● Task requirements: Among the entries below, find the lines that hold the word "goal" and report them.

● Record excerpts:
(** [min(l :: ls)] is an element of the list and a lower bound of it. *)
Lemma fold_min_spec ls l :
  fold_left Nat.min ls l ∈ l :: ls
  /\ forall x, x ∈ l :: ls -> fold_left Nat.min ls l <= x.
Proof.
  revert l. induction ls as [|a ls IH]; intros l; cbn.
  - split; [apply list_elem_of_here|].
    by intros x ->%list_elem_of_singleton.
  - destruct (IH (Nat.min l a)) as [Hin Hle]. split.
    + apply elem_of_cons in Hin as [Hin|Hin].
      * rewrite Hin. destruct (Nat.min_spec l a) as [[_ ->]|[_ ->]].
        -- apply list_elem_of_here.
        -- apply list_elem_of_further, list_elem_of_here.
      * by do 2 apply list_elem_of_further.
    + intros x Hx.
      assert (fold_left Nat.min ls (Nat.min l a) <= Nat.min l a) as H0.
      { apply Hle, list_elem_of_here. }
      apply elem_of_cons in Hx as [->|[->|Hx]%elem_of_cons]; [lia..|].
      by apply Hle, list_elem_of_further.
Qed.

(* ===================================================================== *)
(** ** The loops of the ranker *)
(* ===================================================================== *)

Lemma urlparse_raises url e : urlparse url = Raise e -> e = ValueError.
Proof.
  unfold urlparse, urlsplit, split_netloc.
  repeat (match goal with
          | |- context [match ?x with _ => _ end] => destruct x
          end; cbn); congruence.
Qed.

Lemma collect_href_Ok unique_urls skipped h st :
  collect_href (unique_urls, skipped) h = Ok st ->
  st = (pool_update unique_urls h,
        replay (option_list (collect_write h)) skipped).
Proof.
  unfold collect_href, pool_update, survivor_key, collect_write, replay.
  destruct (is_share_link (href_url h)); [by intros [= <-]|].
  destruct (urlparse (href_url h)) as [p|]; cbn -[Nat.ltb]; [|done].
  destruct (nonempty (fragment p) || nonempty (query p)); [by intros [= <-]|].
  destruct (dict_get (normalize p) unique_urls) as [seen|];
    [destruct (length (cand_text seen) <? length (href_text h))|];
    by intros [= <-].
Qed.

Lemma collect_href_Raise st h e :
  collect_href st h = Raise e <->
  is_share_link (href_url h) = false /\ urlparse (href_url h) = Raise e.
Proof.
  unfold collect_href. destruct st as [unique_urls skipped].
  destruct (is_share_link (href_url h)); [by split; [|intros []]|].
  destruct (urlparse (href_url h)) as [p|]; cbn.
  - split; [|by intros []].
    by repeat (match goal with
               | |- context [match ?x with _ => _ end] => destruct x
               | |- context [if ?x then _ else _] => destruct x
               end).
  - split; [by intros [= ->] | by intros [_ [= ->]]].
Qed.

Lemma replay_app ws1 ws2 d : replay (ws1 ++ ws2) d = replay ws2 (replay ws1 d).
Proof. unfold replay. apply foldl_app. Qed.

Lemma omap_snoc {A B} (f : A -> option B) l x :
  omap f (l ++ [x]) = omap f l ++ option_list (f x).
Proof. rewrite omap_app. cbn. by destruct (f x). Qed.

(** The first inner loop as two folds: the pool and the log. *)
Lemma collect_level_Ok hrefs unique_urls skipped :
  collect_level hrefs = Ok (unique_urls, skipped) ->
  unique_urls = foldl pool_update [] hrefs
  /\ skipped = replay (omap collect_write hrefs) [].
Proof.
  unfold collect_level. revert unique_urls skipped.
  induction hrefs as [|h hrefs IH] using rev_ind; intros unique_urls skipped.
  - by intros [= <- <-].
  - rewrite for_each_snoc. intros ([u sk] & Hl & Hh)%bind_Ok.
    destruct (IH _ _ Hl) as [-> ->]. apply collect_href_Ok in Hh.
    injection Hh as -> ->. by rewrite foldl_snoc, omap_snoc, replay_app.
Qed.

(** Every link the first inner loop got past was a share link or parsed. *)
Lemma collect_level_parses hrefs st h :
  collect_level hrefs = Ok st -> h ∈ hrefs ->
  is_share_link (href_url h) = false ->
  exists parsed_url, urlparse (href_url h) = Ok parsed_url.
Proof.
  unfold collect_level. generalize (@nil (str * candidate), @nil (str * str)).
  induction hrefs as [|h0 hrefs IH]; intros st0 Hl Hin Hs.
  - by apply elem_of_nil in Hin.
  - cbn in Hl. apply bind_Ok in Hl as (st1 & H1 & Hl).
    apply elem_of_cons in Hin as [->|Hin]; [|by eapply IH].
    destruct (urlparse (href_url h0)) as [p|e] eqn:Hp; [by exists p|].
    assert (collect_href st0 h0 = Raise e) by by apply collect_href_Raise.
    congruence.
Qed.

Lemma for_each_raises {A S} (body : S -> A -> result S) l s e
    (P : exn -> Prop) :
  (forall s x e, body s x = Raise e -> P e) ->
  for_each body l s = Raise e -> P e.
Proof.
  intros Hbody. revert s. induction l as [|x l IH]; intros s; cbn; [done|].
  intros [H|(s' & _ & H)]%bind_Raise; eauto.
Qed.

Lemma collect_level_raises hrefs e :
  collect_level hrefs = Raise e -> e = ValueError.
Proof.
  unfold collect_level. intros H.
  eapply (for_each_raises _ _ _ _ (fun e => e = ValueError)); [|exact H].
  intros s x e' [_ Hp]%collect_href_Raise. by apply urlparse_raises in Hp.
Qed.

● Answer box:
  repeat (match goal with
    by repeat (match goal with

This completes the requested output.